= Activity =
Of the lines in the data below, write out exactly those from the one holding "Definition heap_fresh (h" through the one holding "unfold minHeap_Swap, list_swap.", both included.

START Records for the task

Definition CompareAndSwap (now : Z) (expected replaceWith : Item) : goM Memory (result Lease) :=
  if bool_decide (it_Key expected = []) then mret (Err err_missing_Key) else
  if bool_decide (it_Key replaceWith = []) then mret (Err err_missing_Key) else
  if negb (bool_decide (it_Key expected = it_Key replaceWith)) then mret (Err err_keys_match) else
  _ ← removeExpired now;
  i ← lookup_item (it_Key expected);
  match i with
  | None => mret (Err err_cas_not_found)
  | Some existingItem =>
      if negb (bool_decide (it_Value existingItem = it_Value expected))
      then mret (Err err_cas_mismatch)
      else _ ← process_and_emit (mkEvent OpPut replaceWith); mret (Ok (newLease replaceWith))
  end.

(** [newWatcher] is the buffer's [NewWatcher]. *)
Definition NewWatcher {W} (newWatcher : E → result W * E) : goM Memory (result W) := fun m =>
  if EventsOff m
  then Some (Err (Error BadParameter "events are turned off for this backend"), m)
  else let '(w, b) := newWatcher (mm_buf m) in Some (w, set_buf b m).

Definition CloseWatchers : goM Memory unit :=
  modify_state (fun m => set_buf (sink_Clear (mm_buf m)) m).
Definition Close : goM Memory unit :=
  modify_state (fun m => set_buf (sink_Close (mm_buf m)) m).
End memory.

(** ** The heap is a Go heap *)

Lemma set_index_lookup n l st x :
  set_index n l st !! x =
    if decide (x = l) then (fun it => mkBtreeItem (bi_Item it) n) <$> st !! l else st !! x.
Proof.
  unfold set_index. case_decide as Hx; [by rewrite Hx, lookup_alter_eq|].
  by rewrite lookup_alter_ne by done.
Qed.

Lemma set_index_items n l st : bi_Item <$> set_index n l st = bi_Item <$> st.
Proof.
  apply map_eq. intros x. rewrite !lookup_fmap, set_index_lookup.
  case_decide as Hx; [|done]. rewrite Hx. by destruct (st !! l).
Qed.

(** Positions and the [index] fields agree. *)
Record heap_inv (h : minHeap) : Prop := {
  hi_index : ∀ n l, hp_els h !! n = Some l →
    ∃ it, hp_store h !! l = Some it ∧ bi_index it = Z.of_nat n;
  hi_back : ∀ l it, hp_store h !! l = Some it → 0 ≤ bi_index it →
    hp_els h !! Z.to_nat (bi_index it) = Some l
}.

Lemma heap_inv_NoDup h : heap_inv h → NoDup (hp_els h).
Proof.
  intros [Hi _]. apply NoDup_alt. intros i j l H1 H2.
  apply Hi in H1 as (it1 & Hs1 & E1). apply Hi in H2 as (it2 & Hs2 & E2).
  simplify_eq. lia.
Qed.

Definition heap_fresh (h : minHeap) (a : loc) : Prop :=
  is_Some (hp_store h !! a) ∧ a ∉ hp_els h.

Definition frame_key (fr : gmap loc Item) (l : loc) : Z :=
  match fr !! l with Some i => time_unix (it_Expires i) | None => 0 end.

Lemma unix_of_frame st l : unix_of st l = frame_key (bi_Item <$> st) l.
Proof. unfold unix_of, frame_key. rewrite lookup_fmap. by destruct (st !! l). Qed.

Lemma minHeap_Swap_inv h i j :
  heap_inv h → (i < length (hp_els h))%nat → (j < length (hp_els h))%nat →
  hp_els (minHeap_Swap i j h) = list_swap i j (hp_els h) ∧
  bi_Item <$> hp_store (minHeap_Swap i j h) = bi_Item <$> hp_store h ∧
  heap_inv (minHeap_Swap i j h).
Proof.
  intros Hh Hi Hj. pose proof (heap_inv_NoDup h Hh) as Hnd. destruct Hh as [Hix Hb].
  destruct (lookup_lt_is_Some_2 _ _ Hi) as [a Ha].
  destruct (lookup_lt_is_Some_2 _ _ Hj) as [b Hbj].
  unfold minHeap_Swap, list_swap. rewrite Ha, Hbj. cbn [hp_els hp_store].
  split; [done|]. split; [by rewrite !set_index_items|].
  destruct (Hix i a Ha) as (ita & Hsa & Ea). destruct (Hix j b Hbj) as (itb & Hsb & Eb).
  split; cbn [hp_els hp_store].
  - intros n l Hn. rewrite !set_index_lookup.
    apply list_lookup_insert_Some in Hn as [(-> & -> & _)|[Hnj Hn]].
    + rewrite decide_True by done. case_decide as Hab.
      * rewrite <- Hab, Hsa. by eexists.
      * rewrite Hsa. by eexists.
    + apply list_lookup_insert_Some in Hn as [(-> & -> & _)|[Hni Hn]].
      * assert (l ≠ a) as Hla.
        { intros Heq. rewrite Heq in Hbj. by pose proof (NoDup_lookup _ _ _ _ Hnd Ha Hbj). }
        rewrite (decide_False (P:=l = a)), decide_True by done. rewrite Hsb. by eexists.
      * rewrite !decide_False; [by apply Hix| |].
        -- intros ->. by pose proof (NoDup_lookup _ _ _ _ Hnd Hn Hbj).
        -- intros ->. by pose proof (NoDup_lookup _ _ _ _ Hnd Hn Ha).
  - intros l it. rewrite !set_index_lookup. case_decide as Hla.
    + rewrite Hla. case_decide as Hab; [rewrite <- Hab|]; rewrite Hsa; intros [= <-] _;
        cbn [bi_index]; rewrite Nat2Z.id; by rewrite list_lookup_insert_eq by (by rewrite length_insert).
    + case_decide as Hlb.
      * rewrite Hlb, Hsb. intros [= <-] _. cbn [bi_index]. rewrite Nat2Z.id.
        rewrite list_lookup_insert_ne; [by rewrite list_lookup_insert_eq|].
        intros ->. congruence.
      * intros Hl Hge. pose proof (Hb l it Hl Hge) as Hl'.
        rewrite !list_lookup_insert_ne; [done|..]; intros Heq; rewrite <- Heq in Hl'; congruence.
Qed.

Lemma minHeap_Push_inv h a :
  heap_inv h → heap_fresh h a →
  heap_inv (minHeap_Push a h) ∧ bi_Item <$> hp_store (minHeap_Push a h) = bi_Item <$> hp_store h.
Proof.
  intros [Hi Hb] [[it0 Hs] Hn]. split; [|apply set_index_items].
  split; unfold minHeap_Push; cbn [hp_els hp_store].
  - intros n l [Hl|[Hge Hl]]%lookup_app_Some.
    + rewrite set_index_lookup, decide_False; [by apply Hi|].
      intros ->. by apply list_elem_of_lookup_2 in Hl.
    + apply list_lookup_singleton_Some in Hl as [Hn0 ->].
      rewrite set_index_lookup, decide_True, Hs by done. eexists. split; [done|].
      cbn. lia.
  - intros l it. rewrite set_index_lookup. case_decide as Hla.
    + rewrite Hla, Hs. intros [= <-] _. cbn [bi_index]. rewrite Nat2Z.id.
      by rewrite lookup_app_r, Nat.sub_diag.
    + intros Hl Hge. apply lookup_app_l_Some. by apply Hb.
Qed.

Lemma minHeap_Pop_inv h ls a :
  heap_inv h → hp_els h = ls ++ [a] →
  ∃ h', minHeap_Pop h = Some (a, h') ∧ hp_els h' = ls ∧
    bi_Item <$> hp_store h' = bi_Item <$> hp_store h ∧ heap_inv h'.
Proof.
  intros Hh He. pose proof (heap_inv_NoDup h Hh) as Hnd. destruct Hh as [Hi Hb].
  unfold minHeap_Pop.
  assert (length (hp_els h) - 1 = length ls)%nat as ->
    by (rewrite He, length_app; cbn; lia).
  assert (hp_els h !! length ls = Some a) as Ha
    by (by rewrite He, lookup_app_r, Nat.sub_diag).
  rewrite Ha. eexists. split; [done|]. cbn [hp_els hp_store].
  assert (take (length ls) (hp_els h) = ls) as Ht by (by rewrite He, take_app_length).
  rewrite Ht. split; [done|]. split; [apply set_index_items|].
  rewrite He in Hnd. apply NoDup_app in Hnd as (_ & Hd & _).
  split; cbn [hp_els hp_store].
  - intros n l Hl. rewrite set_index_lookup, decide_False.
    + apply Hi. rewrite He. by apply lookup_app_l_Some.
    + intros ->. apply (Hd a); [by eapply list_elem_of_lookup_2|by left].
  - intros l it. rewrite set_index_lookup. case_decide as Hla.
    + destruct (hp_store h !! a); [|done]. intros [= <-]. cbn. lia.
    + intros Hl Hge. pose proof (Hb l it Hl Hge) as Hl'. rewrite He in Hl'.
      apply lookup_app_Some in Hl' as [|[_ Hl']]; [done|].
      apply list_lookup_singleton_Some in Hl' as [_ ->]. done.
Qed.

END Records for the task

= Expected answer =
Definition heap_fresh (h : minHeap) (a : loc) : Prop :=
  is_Some (hp_store h !! a) ∧ a ∉ hp_els h.

Definition frame_key (fr : gmap loc Item) (l : loc) : Z :=
  match fr !! l with Some i => time_unix (it_Expires i) | None => 0 end.

Lemma unix_of_frame st l : unix_of st l = frame_key (bi_Item <$> st) l.
Proof. unfold unix_of, frame_key. rewrite lookup_fmap. by destruct (st !! l). Qed.

Lemma minHeap_Swap_inv h i j :
  heap_inv h → (i < length (hp_els h))%nat → (j < length (hp_els h))%nat →
  hp_els (minHeap_Swap i j h) = list_swap i j (hp_els h) ∧
  bi_Item <$> hp_store (minHeap_Swap i j h) = bi_Item <$> hp_store h ∧
  heap_inv (minHeap_Swap i j h).
Proof.
  intros Hh Hi Hj. pose proof (heap_inv_NoDup h Hh) as Hnd. destruct Hh as [Hix Hb].
  destruct (lookup_lt_is_Some_2 _ _ Hi) as [a Ha].
  destruct (lookup_lt_is_Some_2 _ _ Hj) as [b Hbj].
  unfold minHeap_Swap, list_swap. rewrite Ha, Hbj. cbn [hp_els hp_store].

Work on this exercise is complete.